Stored data:
........
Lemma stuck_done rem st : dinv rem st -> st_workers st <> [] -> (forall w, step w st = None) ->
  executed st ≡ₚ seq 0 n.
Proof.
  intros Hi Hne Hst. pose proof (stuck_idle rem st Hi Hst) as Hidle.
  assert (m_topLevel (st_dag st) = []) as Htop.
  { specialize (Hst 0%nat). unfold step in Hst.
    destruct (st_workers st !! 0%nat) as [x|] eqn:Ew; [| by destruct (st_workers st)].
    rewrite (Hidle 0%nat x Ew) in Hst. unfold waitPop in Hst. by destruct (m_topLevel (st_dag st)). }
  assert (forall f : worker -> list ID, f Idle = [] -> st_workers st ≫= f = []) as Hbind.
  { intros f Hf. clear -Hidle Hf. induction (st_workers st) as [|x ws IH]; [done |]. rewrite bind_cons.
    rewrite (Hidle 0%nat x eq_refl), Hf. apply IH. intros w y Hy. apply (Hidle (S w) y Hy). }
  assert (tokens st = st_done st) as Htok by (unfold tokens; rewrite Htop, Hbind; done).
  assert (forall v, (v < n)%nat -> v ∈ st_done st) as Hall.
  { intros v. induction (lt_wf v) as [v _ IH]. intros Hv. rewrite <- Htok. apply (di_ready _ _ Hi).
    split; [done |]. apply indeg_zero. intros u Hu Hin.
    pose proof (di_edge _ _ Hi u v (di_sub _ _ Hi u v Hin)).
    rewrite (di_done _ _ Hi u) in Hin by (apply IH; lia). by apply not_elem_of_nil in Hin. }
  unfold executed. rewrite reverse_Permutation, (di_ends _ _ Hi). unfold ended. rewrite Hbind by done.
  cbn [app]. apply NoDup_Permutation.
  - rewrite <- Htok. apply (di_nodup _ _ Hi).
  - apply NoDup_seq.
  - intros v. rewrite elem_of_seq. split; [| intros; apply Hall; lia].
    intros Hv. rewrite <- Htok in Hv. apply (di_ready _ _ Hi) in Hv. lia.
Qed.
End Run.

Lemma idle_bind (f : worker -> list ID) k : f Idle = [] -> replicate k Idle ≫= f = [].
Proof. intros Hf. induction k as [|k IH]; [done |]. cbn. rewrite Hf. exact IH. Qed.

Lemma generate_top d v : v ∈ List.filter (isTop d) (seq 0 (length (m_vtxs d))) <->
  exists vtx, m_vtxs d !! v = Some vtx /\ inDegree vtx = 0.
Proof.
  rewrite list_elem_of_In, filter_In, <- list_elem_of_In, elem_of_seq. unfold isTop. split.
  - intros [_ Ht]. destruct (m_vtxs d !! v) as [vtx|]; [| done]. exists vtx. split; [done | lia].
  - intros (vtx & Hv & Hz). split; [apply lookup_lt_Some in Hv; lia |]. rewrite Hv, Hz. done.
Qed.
........
INSTRUCTIONS TO FOLLOW: Transcribe the records above exactly, from the opening line down to and including the line with "assert (forall f".

COMPLETED EXERCISE:
Lemma stuck_done rem st : dinv rem st -> st_workers st <> [] -> (forall w, step w st = None) ->
  executed st ≡ₚ seq 0 n.
Proof.
  intros Hi Hne Hst. pose proof (stuck_idle rem st Hi Hst) as Hidle.
  assert (m_topLevel (st_dag st) = []) as Htop.
  { specialize (Hst 0%nat). unfold step in Hst.
    destruct (st_workers st !! 0%nat) as [x|] eqn:Ew; [| by destruct (st_workers st)].
    rewrite (Hidle 0%nat x Ew) in Hst. unfold waitPop in Hst. by destruct (m_topLevel (st_dag st)). }
  assert (forall f : worker -> list ID, f Idle = [] -> st_workers st ≫= f = []) as Hbind.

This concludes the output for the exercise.